---- Provided entries
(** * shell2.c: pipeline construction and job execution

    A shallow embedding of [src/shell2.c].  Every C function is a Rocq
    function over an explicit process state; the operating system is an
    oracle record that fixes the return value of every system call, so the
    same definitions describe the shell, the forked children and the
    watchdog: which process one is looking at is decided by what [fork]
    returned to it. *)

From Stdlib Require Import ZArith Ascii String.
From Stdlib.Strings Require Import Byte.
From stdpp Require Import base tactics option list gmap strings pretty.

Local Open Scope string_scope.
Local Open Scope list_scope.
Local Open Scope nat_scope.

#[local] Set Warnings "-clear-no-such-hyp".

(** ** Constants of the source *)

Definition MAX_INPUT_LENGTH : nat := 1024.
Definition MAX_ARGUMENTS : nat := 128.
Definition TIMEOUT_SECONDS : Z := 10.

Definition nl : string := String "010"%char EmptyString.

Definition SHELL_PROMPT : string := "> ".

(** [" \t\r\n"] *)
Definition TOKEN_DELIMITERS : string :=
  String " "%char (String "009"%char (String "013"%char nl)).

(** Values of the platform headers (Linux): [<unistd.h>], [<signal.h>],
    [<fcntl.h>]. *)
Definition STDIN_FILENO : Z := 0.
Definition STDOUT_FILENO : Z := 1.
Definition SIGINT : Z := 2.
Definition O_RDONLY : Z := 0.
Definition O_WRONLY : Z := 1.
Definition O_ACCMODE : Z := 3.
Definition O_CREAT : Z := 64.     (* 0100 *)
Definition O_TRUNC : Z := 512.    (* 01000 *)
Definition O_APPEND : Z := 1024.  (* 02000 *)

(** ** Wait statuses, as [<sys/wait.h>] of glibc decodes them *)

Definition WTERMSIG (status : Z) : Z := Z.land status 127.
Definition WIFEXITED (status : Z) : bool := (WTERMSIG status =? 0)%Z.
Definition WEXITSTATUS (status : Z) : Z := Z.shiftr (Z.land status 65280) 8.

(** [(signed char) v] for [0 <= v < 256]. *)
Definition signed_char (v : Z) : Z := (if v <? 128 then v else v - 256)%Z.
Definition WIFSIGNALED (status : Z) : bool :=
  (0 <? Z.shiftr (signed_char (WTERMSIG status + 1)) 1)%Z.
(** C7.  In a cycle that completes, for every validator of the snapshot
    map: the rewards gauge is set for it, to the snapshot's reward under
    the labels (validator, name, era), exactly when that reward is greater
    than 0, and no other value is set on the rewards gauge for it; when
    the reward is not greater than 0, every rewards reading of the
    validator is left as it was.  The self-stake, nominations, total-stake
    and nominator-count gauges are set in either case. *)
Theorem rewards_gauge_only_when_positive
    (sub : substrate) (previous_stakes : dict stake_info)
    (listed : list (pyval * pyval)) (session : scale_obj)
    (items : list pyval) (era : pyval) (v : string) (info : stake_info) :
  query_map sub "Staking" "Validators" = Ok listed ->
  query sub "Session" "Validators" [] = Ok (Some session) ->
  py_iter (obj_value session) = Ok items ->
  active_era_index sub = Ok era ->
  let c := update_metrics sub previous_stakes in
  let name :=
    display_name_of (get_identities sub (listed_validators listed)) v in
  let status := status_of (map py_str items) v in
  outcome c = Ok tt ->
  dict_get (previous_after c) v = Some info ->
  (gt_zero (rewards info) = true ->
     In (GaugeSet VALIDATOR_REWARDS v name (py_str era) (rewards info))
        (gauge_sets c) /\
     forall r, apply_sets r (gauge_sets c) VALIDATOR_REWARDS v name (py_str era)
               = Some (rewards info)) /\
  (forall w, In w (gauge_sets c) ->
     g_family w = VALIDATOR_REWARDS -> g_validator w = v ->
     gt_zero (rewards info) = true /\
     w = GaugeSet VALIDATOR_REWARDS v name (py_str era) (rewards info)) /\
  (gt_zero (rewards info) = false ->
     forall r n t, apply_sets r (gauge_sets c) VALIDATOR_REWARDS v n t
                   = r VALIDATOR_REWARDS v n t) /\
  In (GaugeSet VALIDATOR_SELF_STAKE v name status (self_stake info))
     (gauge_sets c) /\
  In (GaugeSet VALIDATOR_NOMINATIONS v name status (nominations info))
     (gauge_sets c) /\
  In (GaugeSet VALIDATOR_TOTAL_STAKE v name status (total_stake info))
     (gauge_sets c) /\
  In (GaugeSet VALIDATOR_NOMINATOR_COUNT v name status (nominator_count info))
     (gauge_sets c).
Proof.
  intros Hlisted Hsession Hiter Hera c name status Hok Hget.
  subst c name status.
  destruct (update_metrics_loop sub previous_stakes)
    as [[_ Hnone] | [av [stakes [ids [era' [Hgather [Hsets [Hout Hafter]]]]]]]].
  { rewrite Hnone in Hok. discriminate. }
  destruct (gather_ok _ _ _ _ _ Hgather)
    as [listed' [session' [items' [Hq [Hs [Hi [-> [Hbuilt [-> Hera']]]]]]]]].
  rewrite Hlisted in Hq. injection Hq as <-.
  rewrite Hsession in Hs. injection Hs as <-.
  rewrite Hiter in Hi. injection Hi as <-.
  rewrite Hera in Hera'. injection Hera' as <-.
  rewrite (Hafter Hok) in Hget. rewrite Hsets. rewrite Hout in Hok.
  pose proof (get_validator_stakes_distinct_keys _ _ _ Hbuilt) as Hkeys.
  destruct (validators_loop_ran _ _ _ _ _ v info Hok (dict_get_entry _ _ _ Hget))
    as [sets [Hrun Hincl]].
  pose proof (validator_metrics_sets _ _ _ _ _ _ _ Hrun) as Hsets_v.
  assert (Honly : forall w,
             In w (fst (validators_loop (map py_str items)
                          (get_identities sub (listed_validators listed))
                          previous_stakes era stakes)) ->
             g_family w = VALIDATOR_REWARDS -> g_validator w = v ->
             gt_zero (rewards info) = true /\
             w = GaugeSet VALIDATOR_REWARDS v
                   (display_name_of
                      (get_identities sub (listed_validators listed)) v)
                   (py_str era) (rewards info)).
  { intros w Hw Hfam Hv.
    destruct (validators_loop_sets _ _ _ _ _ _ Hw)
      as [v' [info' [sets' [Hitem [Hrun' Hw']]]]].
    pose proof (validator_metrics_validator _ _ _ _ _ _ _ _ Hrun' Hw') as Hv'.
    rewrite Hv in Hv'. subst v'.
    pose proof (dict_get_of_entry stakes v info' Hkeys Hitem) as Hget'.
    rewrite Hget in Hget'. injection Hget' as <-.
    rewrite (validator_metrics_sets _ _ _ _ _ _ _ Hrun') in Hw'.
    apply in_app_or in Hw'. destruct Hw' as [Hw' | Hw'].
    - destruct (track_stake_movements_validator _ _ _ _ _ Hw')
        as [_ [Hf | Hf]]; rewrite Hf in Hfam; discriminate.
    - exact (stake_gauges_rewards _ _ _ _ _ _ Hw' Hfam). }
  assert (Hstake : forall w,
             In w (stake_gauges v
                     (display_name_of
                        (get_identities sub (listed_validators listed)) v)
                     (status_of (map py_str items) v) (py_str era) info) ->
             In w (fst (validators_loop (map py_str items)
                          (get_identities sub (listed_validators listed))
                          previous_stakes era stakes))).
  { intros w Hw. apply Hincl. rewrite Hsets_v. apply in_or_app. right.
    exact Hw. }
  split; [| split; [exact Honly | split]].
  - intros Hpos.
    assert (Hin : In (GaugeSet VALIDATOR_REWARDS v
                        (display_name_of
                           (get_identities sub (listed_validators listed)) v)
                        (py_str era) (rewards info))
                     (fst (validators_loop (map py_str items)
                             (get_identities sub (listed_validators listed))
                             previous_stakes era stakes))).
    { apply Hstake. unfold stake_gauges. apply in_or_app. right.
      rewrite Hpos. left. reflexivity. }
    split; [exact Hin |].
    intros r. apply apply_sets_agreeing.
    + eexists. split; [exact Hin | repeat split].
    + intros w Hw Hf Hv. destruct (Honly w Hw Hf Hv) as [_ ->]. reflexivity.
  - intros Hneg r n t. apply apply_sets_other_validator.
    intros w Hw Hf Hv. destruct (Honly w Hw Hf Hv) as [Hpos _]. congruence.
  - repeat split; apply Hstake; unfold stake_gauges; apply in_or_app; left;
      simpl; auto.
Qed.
--------
→ Your task
Output exactly the leading lines of the data, up to and including the line marked by "(** ** Wait statuses, as".

→ Your response
(** * shell2.c: pipeline construction and job execution

    A shallow embedding of [src/shell2.c].  Every C function is a Rocq
    function over an explicit process state; the operating system is an
    oracle record that fixes the return value of every system call, so the
    same definitions describe the shell, the forked children and the
    watchdog: which process one is looking at is decided by what [fork]
    returned to it. *)

From Stdlib Require Import ZArith Ascii String.
From Stdlib.Strings Require Import Byte.
From stdpp Require Import base tactics option list gmap strings pretty.

Local Open Scope string_scope.
Local Open Scope list_scope.
Local Open Scope nat_scope.

#[local] Set Warnings "-clear-no-such-hyp".

(** ** Constants of the source *)

Definition MAX_INPUT_LENGTH : nat := 1024.
Definition MAX_ARGUMENTS : nat := 128.
Definition TIMEOUT_SECONDS : Z := 10.

Definition nl : string := String "010"%char EmptyString.

Definition SHELL_PROMPT : string := "> ".

(** [" \t\r\n"] *)
Definition TOKEN_DELIMITERS : string :=
  String " "%char (String "009"%char (String "013"%char nl)).

(** Values of the platform headers (Linux): [<unistd.h>], [<signal.h>],
    [<fcntl.h>]. *)
Definition STDIN_FILENO : Z := 0.
Definition STDOUT_FILENO : Z := 1.
Definition SIGINT : Z := 2.
Definition O_RDONLY : Z := 0.
Definition O_WRONLY : Z := 1.
Definition O_ACCMODE : Z := 3.
Definition O_CREAT : Z := 64.     (* 0100 *)
Definition O_TRUNC : Z := 512.    (* 01000 *)
Definition O_APPEND : Z := 1024.  (* 02000 *)

(** ** Wait statuses, as [<sys/wait.h>] of glibc decodes them *)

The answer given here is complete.